▸ **What you should do**: Locate the string "negb" in the records below. Copy every line where it occurs.

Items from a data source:
....

(* ===== verification/UnitStores.v ===== *)
(** * The stores of one unit (src/resource/namespace_pool.cpp)

    The recovery adapters and the rollback cleanup that the namespace pool
    registers with the write coordinator of a unit.  SQLite tables are sets of
    rows, the vector index is the set of its live labels; the database handle
    may be null and the index may refuse deletes.  The statements themselves
    are taken to succeed on an open handle. *)
From S2P Require Import Prelude Status PendingEntryCodec WriteCoordinator.

Module UnitStores.
Import PendingEntry.

Record UnitStores := MkUnit {
  vec_ready : bool;           (* IVectorStore::MarkDelete is accepted *)
  db_open : bool;             (* the sqlite3 handle is not null *)
  points : gset Z;            (* labels that Exists() reports *)
  blocks : gset Z;            (* blocks.block_id *)
  label_rows : gmap Z Z;      (* contextual_vec_labels: label -> block_id *)
  parents : gset bytes;       (* parents.doc_id *)
  doc_fts : gset bytes;       (* doc_fts5_index.doc_id *)
  blobs : gset bytes          (* files of <unit_dir>/blob *)
}.

Definition set_points (u : UnitStores) (p : gset Z) : UnitStores :=
  MkUnit (vec_ready u) (db_open u) p (blocks u) (label_rows u) (parents u) (doc_fts u) (blobs u).
Definition set_blocks (u : UnitStores) (b : gset Z) : UnitStores :=
  MkUnit (vec_ready u) (db_open u) (points u) b (label_rows u) (parents u) (doc_fts u) (blobs u).
Definition set_label_rows (u : UnitStores) (l : gmap Z Z) : UnitStores :=
  MkUnit (vec_ready u) (db_open u) (points u) (blocks u) l (parents u) (doc_fts u) (blobs u).
Definition set_docs (u : UnitStores) (p f : gset bytes) : UnitStores :=
  MkUnit (vec_ready u) (db_open u) (points u) (blocks u) (label_rows u) p f (blobs u).

(** [MetadataRecoverAdapter::BlockExists]: the COUNT of the rows IN the list
    against the length of the list. *)
Definition MetadataBlockExists (block_ids : list Z) (u : UnitStores) : bool :=
  if decide (block_ids = []) then true
  else if negb (db_open u) then false
  else Z.of_nat (size (list_to_set block_ids ∩ blocks u)) =? len block_ids.

(** [BlobRecoverAdapter::BlobExists]. *)
Definition AdapterBlobExists (doc_id : bytes) (u : UnitStores) : bool :=
  bool_decide (doc_id ∈ blobs u).

#[global] Instance UnitStores_recover : RecoverStores UnitStores := {|
  BlobExists := AdapterBlobExists;
  BlockExists := MetadataBlockExists;
  VectorExists b u := bool_decide (b ∈ points u)
|}.

(** [IVectorStore::MarkDelete]: idempotent, an absent label is Ok. *)
Definition MarkDelete (label : Z) (u : UnitStores) : bool * UnitStores :=
  if vec_ready u then (true, set_points u (points u ∖ {[label]})) else (false, u).

Definition DeleteLabelRows (labels : list Z) (u : UnitStores) : UnitStores :=
  if negb (db_open u) || bool_decide (labels = []) then u
  else set_label_rows u (foldr delete (label_rows u) labels).

(** The loop that deletes the points and remembers the deleted ones. *)
Fixpoint DropLabels (labels : list Z) (u : UnitStores) : list Z * Z * UnitStores :=
  match labels with
  | [] => ([], 0, u)
  | l :: rest =>
      let '(ok, u) := MarkDelete l u in
      let '(dropped, failed, u) := DropLabels rest u in
      if ok then (l :: dropped, failed, u) else (dropped, failed + 1, u)
  end.

(** SELECT label ... WHERE block_id IN (...). *)
Definition labels_of (block_ids : list Z) (u : UnitStores) : list Z :=
  (map_to_list (filter (fun kv => kv.2 ∈ block_ids) (label_rows u))).*1.

Definition DropContextualPointsOf (block_ids : list Z) (u : UnitStores) : Z * UnitStores :=
  if negb (db_open u) || bool_decide (block_ids = []) then (0, u) else
  let '(dropped, failed, u) := DropLabels (labels_of block_ids u) u in
  (failed, DeleteLabelRows dropped u).

(** The lambda registered by [SetRollbackCallback]. *)
Definition RollbackCleanup (e : PendingEntry) (u : UnitStores) : Status * UnitStores :=
  let u := foldl (fun u b => (MarkDelete b u).2) u (block_ids e) in
  let u := (DropContextualPointsOf (block_ids e) u).2 in
  let u := if db_open u && negb (bool_decide (block_ids e = []))
           then set_blocks u (blocks u ∖ list_to_set (block_ids e)) else u in
  let doc_scoped := bool_decide (scope e = kDocument) in
  let u := if db_open u && doc_scoped && negb (bool_decide (doc_id e = []))
           then set_docs u (parents u ∖ {[doc_id e]}) (doc_fts u ∖ {[doc_id e]}) else u in
  (Status_Ok, u).

(** ** What the cleanup does *)

Definition ready (u : UnitStores) : Prop := vec_ready u = true /\ db_open u = true.

Lemma MarkDelete_all bs u :
  ready u ->
  foldl (fun u b => (MarkDelete b u).2) u bs = set_points u (points u ∖ list_to_set bs).
Proof.
  revert u. induction bs as [|b bs IH]; intros u [Hv Hd]; simpl.
  - destruct u. unfold set_points. simpl. f_equal. set_solver.
  - unfold MarkDelete at 2. rewrite Hv. simpl. rewrite IH by done. unfold set_points. simpl. f_equal. set_solver.
Qed.

Lemma DropLabels_ready ls u :
  ready u -> DropLabels ls u = (ls, 0, set_points u (points u ∖ list_to_set ls)).
Proof.
  revert u. induction ls as [|l ls IH]; intros u [Hv Hd]; simpl.
  - destruct u. unfold set_points. simpl. do 2 f_equal. set_solver.
  - unfold MarkDelete. rewrite Hv, IH by done. unfold set_points. simpl. do 2 f_equal. set_solver.
Qed.

Lemma foldr_delete_lookup (m : gmap Z Z) ls k :
  foldr delete m ls !! k = if decide (k ∈ ls) then None else m !! k.
Proof.
  induction ls as [|l ls IH]; cbn [foldr]; [by rewrite decide_False by apply not_elem_of_nil|].
  destruct (decide (k = l)) as [->|Hne].
  - rewrite lookup_delete_eq. clear IH. by rewrite decide_True by set_solver.
  - rewrite lookup_delete_ne, IH by done. apply decide_ext. rewrite elem_of_cons. naive_solver.
Qed.

Lemma elem_of_labels_of bs u l :
  l ∈ labels_of bs u <-> exists b, label_rows u !! l = Some b /\ b ∈ bs.
Proof.
  unfold labels_of. rewrite list_elem_of_fmap. split.
  - intros ([l' b] & -> & [H1 H2]%elem_of_map_to_list%map_lookup_filter_Some). eauto.
  - intros (b & H1 & H2). exists (l, b). split; [done|].
    by apply elem_of_map_to_list, map_lookup_filter_Some.
Qed.

Lemma DropContextualPointsOf_ready bs u :
  ready u ->
  DropContextualPointsOf bs u =
  (0, set_label_rows (set_points u (points u ∖ list_to_set (labels_of bs u)))
        (foldr delete (label_rows u) (labels_of bs u))).
Proof.
  intros [Hv Hd]. unfold DropContextualPointsOf. rewrite Hd, DropLabels_ready by done.
  assert (labels_of bs u = [] -> u =
    set_label_rows (set_points u (points u ∖ list_to_set (labels_of bs u)))
      (foldr delete (label_rows u) (labels_of bs u))) as Hnil.
  { intros ->. destruct u. unfold set_label_rows, set_points. simpl. f_equal. set_solver. }
  case_bool_decide as Hb; simpl.
  - f_equal. apply Hnil. destruct (labels_of bs u) as [|l ls] eqn:E; [done|].
    destruct (proj1 (elem_of_labels_of bs u l)) as (b & _ & Hin); [rewrite E; left|]. subst bs. set_solver.
  - f_equal. unfold DeleteLabelRows. simpl. rewrite Hd. case_bool_decide as Hl; simpl; [|done].
    rewrite Hl. by destruct u.
Qed.

(** Everything the cleanup changes, on a unit whose index and database are up. *)
Lemma RollbackCleanup_ready e u :
  ready u ->
  let u' := (RollbackCleanup e u).2 in
  ready u' /\
  points u' = points u ∖ list_to_set (block_ids e) ∖ list_to_set (labels_of (block_ids e) u) /\
  blocks u' = blocks u ∖ list_to_set (block_ids e) /\
  (forall l b, label_rows u' !! l = Some b <-> label_rows u !! l = Some b /\ b ∉ block_ids e) /\
  blobs u' = blobs u /\
  (scope e = kBlocksOnly -> parents u' = parents u /\ doc_fts u' = doc_fts u).
Proof.
  intros [Hv Hd]. unfold RollbackCleanup. rewrite MarkDelete_all by done.
  set (u1 := set_points u _). rewrite DropContextualPointsOf_ready by done. cbn [snd].
  change (labels_of (block_ids e) u1) with (labels_of (block_ids e) u).
  set (ls := labels_of (block_ids e) u). set (u2 := set_label_rows _ _).
  change (db_open u2) with (db_open u). rewrite Hd. cbn [andb].
  set (u3 := if negb _ then _ else u2).
  assert (vec_ready u3 = true /\ db_open u3 = true /\ points u3 = points u2 /\
    blocks u3 = blocks u ∖ list_to_set (block_ids e) /\ label_rows u3 = label_rows u2 /\
    blobs u3 = blobs u /\ parents u3 = parents u /\ doc_fts u3 = doc_fts u) as (E1 & E2 & E3 & E4 & E5 & E6 & E7 & E8).
  { unfold u3. case_bool_decide as Hb; simpl; [rewrite Hb|by auto 10].
    repeat split; try done. simpl. set_solver. }
  set (u4 := if _ && _ then _ else u3).
  assert (points u4 = points u3 /\ blocks u4 = blocks u3 /\ label_rows u4 = label_rows u3 /\
    blobs u4 = blobs u3 /\ vec_ready u4 = vec_ready u3 /\ db_open u4 = db_open u3 /\
    (scope e = kBlocksOnly -> parents u4 = parents u3 /\ doc_fts u4 = doc_fts u3))
    as (F1 & F2 & F3 & F4 & F5 & F6 & F7).
  { unfold u4. destruct (_ && _) eqn:Eb; [|by auto 10]. simpl.
    do 6 (split; [done|]). intros Hs. exfalso. rewrite Hs in Eb. by rewrite E2 in Eb. }
  rewrite F1, F2, F3, F4. unfold ready. rewrite F5, F6, E1, E2, E3, E4, E5, E6.
  split; [done|]. split; [done|]. split; [done|]. split; [|split; [done|]].
  - intros l b. unfold u2. cbn [label_rows set_label_rows]. rewrite foldr_delete_lookup.
    change (label_rows u1) with (label_rows u). case_decide as Hin.
    + split; [done|]. intros [H1 H2]. apply elem_of_labels_of in Hin as (b' & H3 & H4). congruence.
    + split; [|by intros [? _]]. intros H. split; [done|]. intros Hb. apply Hin, elem_of_labels_of. eauto.
  - intros Hs. destruct (F7 Hs) as [-> ->]. by rewrite E7, E8.
Qed.

End UnitStores.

....

▸ **Answer box**:
  else if negb (db_open u) then false
  if negb (db_open u) || bool_decide (labels = []) then u
  if negb (db_open u) || bool_decide (block_ids = []) then (0, u) else
  let u := if db_open u && negb (bool_decide (block_ids e = []))
  let u := if db_open u && doc_scoped && negb (bool_decide (doc_id e = []))
  set (u3 := if negb _ then _ else u2).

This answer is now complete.